Studio album by Alejandro Fernández
- Released: September 25, 2001
- Recorded: 2001
- Genre: Mariachi
- Length: 55:10
- Label: Sony
- Producer: Kiko Campos, Pedro Ramírez, Alejandro Fernández (executive)

Alejandro Fernández chronology
| Entre tus brazos (2000) | Orígenes (2001) | Un Canto de México (2002) |

Singles from Orígenes
- "Ingrato Amor" Released: 2001; "Tanita Pena" Released: 2001; "Si Tu No Vuelves" Released: 2001;

= Orígenes =

Orígenes is the ninth studio album recorded by Mexican singer Alejandro Fernández. Produced by Kiko Campos and Pedro Ramírez, with this album he returns to his "origins" recording an album of Mexican music, but this time with his own style. He shot videos for the songs "Tantita Pena" and "Si Tú No Vuelves".

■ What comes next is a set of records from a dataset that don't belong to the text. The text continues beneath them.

(* ===== verification/ShamapWire.v ===== *)
(** * ShamapWire: what the decoder of the wire form accepts

    Blobs come from peers.  Whatever they hold, the decoder answers without a panic
    (as long as a blob is not longer than an item may be), and what it accepts is a node
    that is well formed, not loaded, and has the hash of its text. *)

From stdpp Require Import list.
From Stdlib Require Import ZArith Lia.
From S2P Require Import Prelude Serializer ShamapKey ShamapNode ShamapSlots ShamapTree ShamapBinding ShamapCodec.
Local Open Scope Z_scope.

(** ** Arrays that are being filled *)

(** Sixteen places without children; a branch that is not in use has the hash zero. *)
Record filling (s : TaggedPointer * Z) : Prop := {
  fi_mask : mask_ok s.2;
  fi_capacity : capacity s.1 = 16%nat;
  fi_length : length (hashes s.1) = 16%nat;
  fi_hashes : Forall (fun e => length e = 32%nat) (hashes s.1);
  fi_children : children s.1 = replicate 16 None;
  fi_unused : forall b, has_bit s.2 b = false -> hash_at s.1 b = uint256_zero
}.

Lemma filling_new {E} : exists t, tagged_new (E := E) BRANCH_FACTOR = Ok t /\ filling (t, 0).
Proof.
  eexists. split; [reflexivity|]. constructor; cbn; try reflexivity; [split; cbn; lia|repeat constructor|]. intros b _. unfold hash_at. cbn.
  do 16 (destruct b as [|b]; [reflexivity|]). now destruct b.
Qed.

Lemma filling_store b e s : filling s -> (b < 16)%nat -> length e = 32%nat -> filling (store_hash b e s).
Proof.
  intros [Hm Hc Hl Hf Hch Hu] Hb He. destruct s as [t m]. cbn [fst snd] in *. constructor; cbn [store_hash fst snd].
  - destruct (decide _); [now apply set_bit_ok|exact Hm].
  - exact Hc.
  - cbn. now rewrite length_insert.
  - cbn. now apply Forall_insert.
  - exact Hch.
  - intros a Ha. unfold hash_at. cbn. rewrite nth_lookup. destruct (decide (a = b)) as [->|Hne].
    + rewrite list_lookup_insert_eq by lia. cbn. destruct (decide (e <> uint256_zero)) as [Hn|Hn]; [|now apply dec_stable].
      rewrite has_bit_set, bool_decide_true in Ha by reflexivity. discriminate.
    + rewrite list_lookup_insert_ne, <- nth_lookup by auto. apply Hu. destruct (decide (e <> uint256_zero)); [|exact Ha]. now rewrite has_bit_set, bool_decide_false in Ha by exact Hne.
Qed.

Lemma filling_slot t m b : filling (t, m) -> (b < 16)%nat -> slot_at t m b = if has_bit m b then Some (hash_at t b, None) else None.
Proof.
  intros Hf Hb. pose proof (fi_capacity _ Hf) as Hcap. cbn [fst] in Hcap. unfold slot_at, place, is_dense. rewrite Hcap. destruct (has_bit m b); [|reflexivity]. unfold get_child_at_index.
  pose proof (fi_children _ Hf) as Hc. cbn [fst] in Hc. now rewrite Hc, nth_replicate.
Qed.

Lemma filling_hash t m b : filling (t, m) -> length (hash_at t b) = 32%nat.
Proof.
  intros Hf. unfold hash_at. rewrite nth_lookup. destruct (hashes t !! b) as [e|] eqn:He; [|reflexivity]. exact (Forall_lookup_1 _ _ _ _ (fi_hashes _ Hf) He).
Qed.

(** The node that the arrays become. *)
Definition wire_inner (i : SHAMapInnerNode) : Prop := inner_ok i /\ forall s, s ∈ slots i -> length (slot_hash s) = 32%nat /\ slot_child s = None.

Lemma filling_resized t m : filling (t, m) -> exists t', resize (E := SHAMapCodecError) m (count_ones m) t = Ok t' /\ arrays_ok t' m /\ forall b, (b < 16)%nat -> slot_at t' m b = slot_at t m b.
Proof.
  intros Hf. pose proof Hf as [Hm Hc Hl _ Hch Hu]. cbn [fst snd] in *. unfold resize, rebuild. rewrite capacity_for_children_ok by apply count_ones_le. cbn [bind]. rewrite Z.eqb_refl, andb_true_r.
  destruct (Nat.eqb_spec (cap (count_ones m)) (capacity t)) as [Heq|Hneq].
  - exists t. split; [reflexivity|]. split; [|reflexivity]. constructor; [exact Hm|congruence|congruence|rewrite Hch, Hc; reflexivity|].
    intros _ b Hbit. split; [now apply Hu|]. unfold get_child_at_index. now rewrite Hch, nth_replicate.
  - destruct (tagged_new_ok (E := SHAMapCodecError) (count_ones m) (count_ones_le m)) as (next & -> & Hcn & Hhn & Hchn). cbn [bind].
    destruct (fresh_arrays_ok next m Hm Hcn ltac:(congruence) ltac:(congruence)) as [Hn H0].
    eexists. split; [reflexivity|]. destruct (rebuild_loop_ok t m m next 16 Hn H0 ltac:(lia)) as [Hok' Hst]. split; [exact Hok'|].
    intros b Hlt. destruct (has_bit m b) eqn:Hbit; [|unfold slot_at; now rewrite Hbit]. rewrite Hst by assumption. rewrite decide_True by exact Hlt. unfold slot_at. now rewrite Hbit.
Qed.

Section Wire.
Context `{Sha512} (Hlen : forall text, length (sha512 text) = 64%nat).

(** ** Nodes that are decoded *)

Definition decoded (n : SHAMapTreeNode) : Prop :=
  match body n with
  | InnerBody i => wire_inner i /\ hash n = digest (slots i)
  | LeafBody ty it => ty <> Inner /\ length (item_key it) = 32%nat /\ named (ty, it) /\ hash n = leaf_digest ty it
  end.

(** A decoder that does not panic, and gives such a node. *)
Definition decodes (r : outcome SHAMapCodecError SHAMapTreeNode) : Prop :=
  match r with Ok n => decoded n | Err _ => True | _ => False end.

Lemma finish_decodes s : filling s -> decodes (finish_inner s.1 s.2 None).
Proof.
  intros Hf. destruct s as [t m]. cbn [fst snd]. destruct (filling_resized t m Hf) as (t' & Hr & Hok & Hs). unfold finish_inner. rewrite Hr. cbn [bind].
  set (i := mkInner t' m 0). assert (inner_ok i) as Hi by exact Hok. rewrite (update_hash_slots (mkNode uint256_zero 0 (InnerBody i)) i eq_refl Hi). cbn. split; [|reflexivity]. split; [exact Hi|].
  intros x Hx. apply list_elem_of_lookup in Hx as (b & Hx). pose proof (lookup_lt_Some _ _ _ Hx) as Hb. rewrite slots_length in Hb. rewrite slots_lookup in Hx by exact Hb. injection Hx as <-.
  cbn [tagged is_branch i]. rewrite Hs, filling_slot by assumption. destruct (has_bit m b); [|split; reflexivity]. split; [|reflexivity]. cbn. eapply filling_hash, Hf.
Qed.

Lemma chunk_length k data c : (0 < k)%nat -> c ∈ chunks_exact k data -> length c = k.
Proof.
  intros Hk Hc. apply list_elem_of_fmap in Hc as (i & -> & Hi). apply elem_of_seq in Hi. rewrite length_take, length_drop.
  assert (k * S i <= length data)%nat; [|lia]. etransitivity; [|apply (Nat.Div0.mul_div_le (length data) k)]. apply Nat.mul_le_mono_l. lia.
Qed.

Lemma make_full_inner_decodes data : decodes (make_full_inner data None).
Proof.
  unfold make_full_inner. destruct (decide _) as [|Hl]; [exact I|]. apply dec_stable in Hl. destruct (filling_new (E := SHAMapCodecError)) as (t & -> & Hf). cbn [bind].
  assert (forall l s, (forall b c, (b, c) ∈ l -> (b < 16)%nat /\ length c = 32%nat) -> filling s -> filling (fold_left (fun s '(b, chunk) => store_hash b chunk s) l s)) as Hfold.
  { induction l as [|[b c] l IH]; intros s Hin Hs; [exact Hs|]. cbn [fold_left]. destruct (Hin b c ltac:(left)) as [Hb Hc]. apply IH; [intros; apply Hin; now right|]. now apply filling_store. }
  specialize (Hfold (imap pair (chunks_exact 32 data)) (t, 0)). destruct (fold_left _ _ _) as [t' m']. apply (finish_decodes (t', m')), Hfold; [|exact Hf].
  intros b c Hbc. apply elem_of_lookup_imap in Hbc as (j & c' & [= -> ->] & Hj). split; [|eapply (chunk_length 32); [lia|eapply list_elem_of_lookup_2, Hj]].
  apply lookup_lt_Some in Hj. unfold chunks_exact in Hj. rewrite length_fmap, length_seq, Hl in Hj. exact Hj.
Qed.

Lemma make_compressed_inner_decodes data : decodes (make_compressed_inner data).
Proof.
  unfold make_compressed_inner. destruct (decide _) as [|Hl]; [exact I|]. destruct (filling_new (E := SHAMapCodecError)) as (t & -> & Hf). cbn [bind].
  set (f := fun s c => _). assert (forall l s, (forall c, c ∈ l -> length c = 33%nat) -> filling s -> match fold_outcome f l s with Ok s' => filling s' | Err _ => True | _ => False end) as Hfold.
  { induction l as [|c l IH]; intros s Hin Hs; [exact Hs|]. cbn [fold_outcome]. unfold f at 1. destruct (decide _) as [|Hp]; [exact I|]. cbn [bind]. apply IH; [intros; apply Hin; now right|].
    apply filling_store; [exact Hs|unfold BRANCH_FACTOR in Hp; lia|]. rewrite length_take, (Hin c) by left. reflexivity. }
  specialize (Hfold (chunks_exact 33 data) (t, 0) ltac:(intros c Hc; eapply chunk_length; [lia|exact Hc]) Hf).
  destruct (fold_outcome f _ _) as [[t' m']|e| | |]; try contradiction; [exact (finish_decodes (t', m') Hfold)|exact I].
Qed.

(** *** Leaves *)

Lemma leaf_decodes ty it : ty <> Inner -> length (item_key it) = 32%nat -> named (ty, it) -> (MIN_SHAMAP_ITEM_BYTES <= length (item_data it))%nat -> decodes (leaf_with_known ty it None).
Proof.
  intros Hty Hk Hn Hmin. cbn [leaf_with_known]. unfold new_leaf. rewrite decide_False by lia. rewrite compute_leaf_hash_ok by exact Hty. cbn [bind]. unfold new_leaf_with_hash. rewrite !decide_False by (exact Hty || lia).
  cbn. auto.
Qed.

Lemma item_new_short {E} k d : Z.of_nat (length d) <= 16 * 1024 * 1024 -> item_new (E := E) k d = Ok (mkItem k d).
Proof. intros Hd. unfold item_new. now rewrite decide_True by exact Hd. Qed.

Lemma make_leaf_decodes (data : list Z) : Z.of_nat (length data) <= 16 * 1024 * 1024 ->
  decodes (make_transaction_node data None) /\ decodes (make_account_state_node data None) /\ decodes (make_transaction_with_meta_node data None).
Proof.
  intros Hd. assert (forall ty, match validate_leaf_payload ty data with Ok _ => (MIN_SHAMAP_ITEM_BYTES <= length data)%nat | Err _ => True | _ => False end) as Hv by (intros ty; unfold validate_leaf_payload; destruct (decide _); [exact I|lia]).
  assert (~ (length data < 32)%nat -> length (split_key data).2 = 32%nat /\ Z.of_nat (length (split_key data).1) <= 16 * 1024 * 1024) as Hk by (intros Hl; cbn; rewrite length_drop, length_take; lia).
  split; [|split].
  - unfold make_transaction_node. specialize (Hv TransactionNm). destruct (validate_leaf_payload TransactionNm data); try contradiction; [|exact I]. cbn [bind]. rewrite item_new_short by exact Hd. cbn [bind].
    apply leaf_decodes; [discriminate|cbn; apply half_length, Hlen|intros _; reflexivity|exact Hv].
  - unfold make_account_state_node. destruct (decide _) as [|Hl]; [exact I|]. destruct (Hk Hl) as [H1 H2]. destruct (split_key data) as [d k]. cbn [fst snd] in *. unfold validate_leaf_payload. destruct (decide _); [exact I|]. cbn [bind].
    destruct (decide _); [exact I|]. rewrite item_new_short by exact H2. cbn [bind]. apply leaf_decodes; [discriminate|exact H1|discriminate|cbn; lia].
  - unfold make_transaction_with_meta_node. destruct (decide _) as [|Hl]; [exact I|]. destruct (Hk Hl) as [H1 H2]. destruct (split_key data) as [d k]. cbn [fst snd] in *. unfold validate_leaf_payload. destruct (decide _); [exact I|]. cbn [bind].
    rewrite item_new_short by exact H2. cbn [bind]. apply leaf_decodes; [discriminate|exact H1|discriminate|cbn; lia].
Qed.

(** ** Any blob *)

Definition blob_ok (raw : list Z) : Prop := Z.of_nat (length raw) <= 16 * 1024 * 1024.

Lemma make_from_wire_decodes raw : blob_ok raw ->
  match make_from_wire raw with Ok (Some n) => decoded n | Ok None => raw = [] | Err _ => True | _ => False end.
Proof.
  intros Hraw. unfold make_from_wire. destruct (last raw) as [ty|] eqn:Hlast; [|destruct raw as [|x raw] using rev_ind; [reflexivity|rewrite last_snoc in Hlast; discriminate]].
  set (data := take _ _). assert (Z.of_nat (length data) <= 16 * 1024 * 1024) as Hd by (unfold data, blob_ok in *; rewrite length_take; lia). destruct (make_leaf_decodes data Hd) as (H1 & H2 & H3).
  assert (forall r, decodes r -> match (n <- r;; Ok (Some n)) with Ok (Some n) => decoded n | Ok None => raw = [] | Err _ => True | _ => False end) as Hr by (intros [n|e| | |] Hr; cbn in *; auto).
  apply Hr. repeat destruct (decide _); auto using make_full_inner_decodes, make_compressed_inner_decodes. exact I.
Qed.

(** The text that the hash of a decoded node is of. *)
Lemma decoded_text n : decoded n -> hash n = sha512_half (node_text n) \/ hash n = uint256_zero /\ exists i, body n = InnerBody i /\ slots i = replicate 16 None.
Proof.
  unfold decoded, node_text. destruct (body n) as [i|ty it].
  - intros [_ ->]. unfold digest. destruct (decide _) as [He|]; [right; eauto|left; reflexivity].
  - intros (Hty & _ & _ & ->). left. change (leaf_digest ty it) with (merkle (Leaf ty it)). now apply merkle_text.
Qed.

End Wire.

The singer received a Latin Grammy nomination for Best Ranchero Album in the Latin Grammy Awards of 2002; however, he lost to his father Vicente Fernández with the album Más con el Número Uno. Orígenes also was nominated for a 2002 Lo Nuestro Award for Pop Album of the Year.

Professional ratings
Review scores
| Source | Rating |
| Allmusic | Star |

==Track listing==
1. Tantita Pena (Kiko Campos, Fernando Riba) – 3:28
2. Si Tu No Vuelves (Fato) – 3:14
3. Amor De Luna (Kiko Campos, Fernando Riba) – 3:05
4. ¡Ay Amor! (Manuel Monterrosas) – 2:30
5. Como Pez En El Agua (Jorge Massias) – 3:19
6. ¿Donde Vas Tan Sola? (Manuel Monterrosas) – 2:51
7. Duerme Tranquila (Fato) – 3:29
8. Tu Desvario (Kiko Campos, Fernando Riba) – 4:06
9. Jamas Te Vi Tan Linda (Roberto Cantoral) – 3:42
10. Pajaro Perdido (Nicolas Urquiza) – 3:36
11. El Monstruo (Fato) – 4:17
12. Ingrato Amor (Kiko Campos, Fernando Riba) – 3:14
13. Tu Regresaras (Manuel Monterrosas) – 2:35
- Bonus Track: Las Mañanitas

==Charts==

===Album===

| Chart (2001) | Peak position |
|---|---|
| Billboard Latin Pop Albums | 1 |
| Billboard Top Latin Albums | 2 |
| Billboard Heatseekers | 18 |

===Singles===

| Year | Chart | Track | Peak |
| 2001 | Billboard Hot Latin Songs | Tantita Pena | 1 |
| Billboard Latin Regional Mexican Airplay | 11 |
| Billboard Latin Pop Airplay | 4 |
| Billboard Latin Tropical/Salsa Airplay | 5 |
| Billboard Bubbling Under Hot 100 Singles | 12 |
| 2002 | Billboard Latin Pop Airplay | Si Tu No Vuelves | 17 |
| Billboard Hot Latin Songs | 27 |

==Sales and certifications==

| Region | Certification | Certified units/sales |
| Mexico (AMPROFON) | 2× Platinum | 300,000^{^} |
| United States (RIAA) | 2× Platinum (Latin) | 200,000^{^} |
^{^} Shipments figures based on certification alone.